Top of DATA EXTRACTS

(** [scan_once_unicode] with [_parse_array_unicode] and
    [_parse_object_unicode]; the two loops take the items read so far. *)
Fixpoint scan_once (fuel : nat) (i : nat) (s : str) : scan json :=
match fuel with
| O => OutOfFuel
| S f =>
    match s with
    | [] => DecodeError (py "Expecting value") i
    | c :: s1 =>
        if (c =? 34)%N then
          scan_bind (scanstring (S (length s1)) i (S i) s1 [])
                    (fun v j rest => Scanned (JStr v) j rest)
        else if (c =? 123)%N then
          let (i1, s2) := skip_ws (S i) s1 in
          match s2 with
          | 125%N :: s3 => Scanned (JDict []) (S i1) s3
          | _ => object_items f i1 s2 []
          end
        else if (c =? 91)%N then
          let (i1, s2) := skip_ws (S i) s1 in
          match s2 with
          | 93%N :: s3 => Scanned (JList []) (S i1) s3
          | _ => array_items f i1 s2 []
          end
        else if startswith (py "null") s then Scanned JNull (i + 4) (drop 4 s)
        else if startswith (py "true") s then Scanned (JBool true) (i + 4) (drop 4 s)
        else if startswith (py "false") s then Scanned (JBool false) (i + 5) (drop 5 s)
        else if startswith (py "NaN") s then Scanned (JFloat (py "NaN")) (i + 3) (drop 3 s)
        else if startswith (py "Infinity") s
        then Scanned (JFloat (py "Infinity")) (i + 8) (drop 8 s)
        else if startswith (py "-Infinity") s
        then Scanned (JFloat (py "-Infinity")) (i + 9) (drop 9 s)
        else match_number i s
    end
end
with array_items (fuel : nat) (i : nat) (s : str) (acc : list json) : scan json :=
match fuel with
| O => OutOfFuel
| S f =>
    scan_bind (scan_once f i s) (fun v i2 s2 =>
      let (i3, s3) := skip_ws i2 s2 in
      match s3 with
      | 93%N :: s4 => Scanned (JList (rev (v :: acc))) (S i3) s4
      | 44%N :: s4 =>
          let (i5, s5) := skip_ws (S i3) s4 in array_items f i5 s5 (v :: acc)
      | _ => DecodeError (py "Expecting ',' delimiter") i3
      end)
end
with object_items (fuel : nat) (i : nat) (s : str) (acc : list (str * json)) : scan json :=
match fuel with
| O => OutOfFuel
| S f =>
    match s with
    | 34%N :: s1 =>
        scan_bind (scanstring (S (length s1)) i (S i) s1 []) (fun key i2 s2 =>
          let (i3, s3) := skip_ws i2 s2 in
          match s3 with
          | 58%N :: s4 =>
              let (i5, s5) := skip_ws (S i3) s4 in
              scan_bind (scan_once f i5 s5) (fun v i6 s6 =>
                let (i7, s7) := skip_ws i6 s6 in
                match s7 with
                | 125%N :: s8 => Scanned (JDict (dict_set acc key v)) (S i7) s8
                | 44%N :: s8 =>
                    let (i9, s9) := skip_ws (S i7) s8 in
                    object_items f i9 s9 (dict_set acc key v)
                | _ => DecodeError (py "Expecting ',' delimiter") i7
                end)
          | _ => DecodeError (py "Expecting ':' delimiter") i3
          end)
    | _ => DecodeError (py "Expecting property name enclosed in double quotes") i
    end
end.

Bottom of DATA EXTRACTS

EXERCISE GOAL – Restate each entry above word for word.

SOLUTION FOR THIS TASK –
(** [scan_once_unicode] with [_parse_array_unicode] and
    [_parse_object_unicode]; the two loops take the items read so far. *)
Fixpoint scan_once (fuel : nat) (i : nat) (s : str) : scan json :=
match fuel with
| O => OutOfFuel
| S f =>
    match s with
    | [] => DecodeError (py "Expecting value") i
    | c :: s1 =>
        if (c =? 34)%N then
          scan_bind (scanstring (S (length s1)) i (S i) s1 [])
                    (fun v j rest => Scanned (JStr v) j rest)
        else if (c =? 123)%N then
          let (i1, s2) := skip_ws (S i) s1 in
          match s2 with
          | 125%N :: s3 => Scanned (JDict []) (S i1) s3
          | _ => object_items f i1 s2 []
          end
        else if (c =? 91)%N then
          let (i1, s2) := skip_ws (S i) s1 in
          match s2 with
          | 93%N :: s3 => Scanned (JList []) (S i1) s3
          | _ => array_items f i1 s2 []
          end
        else if startswith (py "null") s then Scanned JNull (i + 4) (drop 4 s)
        else if startswith (py "true") s then Scanned (JBool true) (i + 4) (drop 4 s)
        else if startswith (py "false") s then Scanned (JBool false) (i + 5) (drop 5 s)
        else if startswith (py "NaN") s then Scanned (JFloat (py "NaN")) (i + 3) (drop 3 s)
        else if startswith (py "Infinity") s
        then Scanned (JFloat (py "Infinity")) (i + 8) (drop 8 s)
        else if startswith (py "-Infinity") s
        then Scanned (JFloat (py "-Infinity")) (i + 9) (drop 9 s)
        else match_number i s
    end
end
with array_items (fuel : nat) (i : nat) (s : str) (acc : list json) : scan json :=
match fuel with
| O => OutOfFuel
| S f =>
    scan_bind (scan_once f i s) (fun v i2 s2 =>
      let (i3, s3) := skip_ws i2 s2 in
      match s3 with
      | 93%N :: s4 => Scanned (JList (rev (v :: acc))) (S i3) s4
      | 44%N :: s4 =>
          let (i5, s5) := skip_ws (S i3) s4 in array_items f i5 s5 (v :: acc)
      | _ => DecodeError (py "Expecting ',' delimiter") i3
      end)
end
with object_items (fuel : nat) (i : nat) (s : str) (acc : list (str * json)) : scan json :=
match fuel with
| O => OutOfFuel
| S f =>
    match s with
    | 34%N :: s1 =>
        scan_bind (scanstring (S (length s1)) i (S i) s1 []) (fun key i2 s2 =>
          let (i3, s3) := skip_ws i2 s2 in
          match s3 with
          | 58%N :: s4 =>
              let (i5, s5) := skip_ws (S i3) s4 in
              scan_bind (scan_once f i5 s5) (fun v i6 s6 =>
                let (i7, s7) := skip_ws i6 s6 in
                match s7 with
                | 125%N :: s8 => Scanned (JDict (dict_set acc key v)) (S i7) s8
                | 44%N :: s8 =>
                    let (i9, s9) := skip_ws (S i7) s8 in
                    object_items f i9 s9 (dict_set acc key v)
                | _ => DecodeError (py "Expecting ',' delimiter") i7
                end)
          | _ => DecodeError (py "Expecting ':' delimiter") i3
          end)
    | _ => DecodeError (py "Expecting property name enclosed in double quotes") i
    end
end.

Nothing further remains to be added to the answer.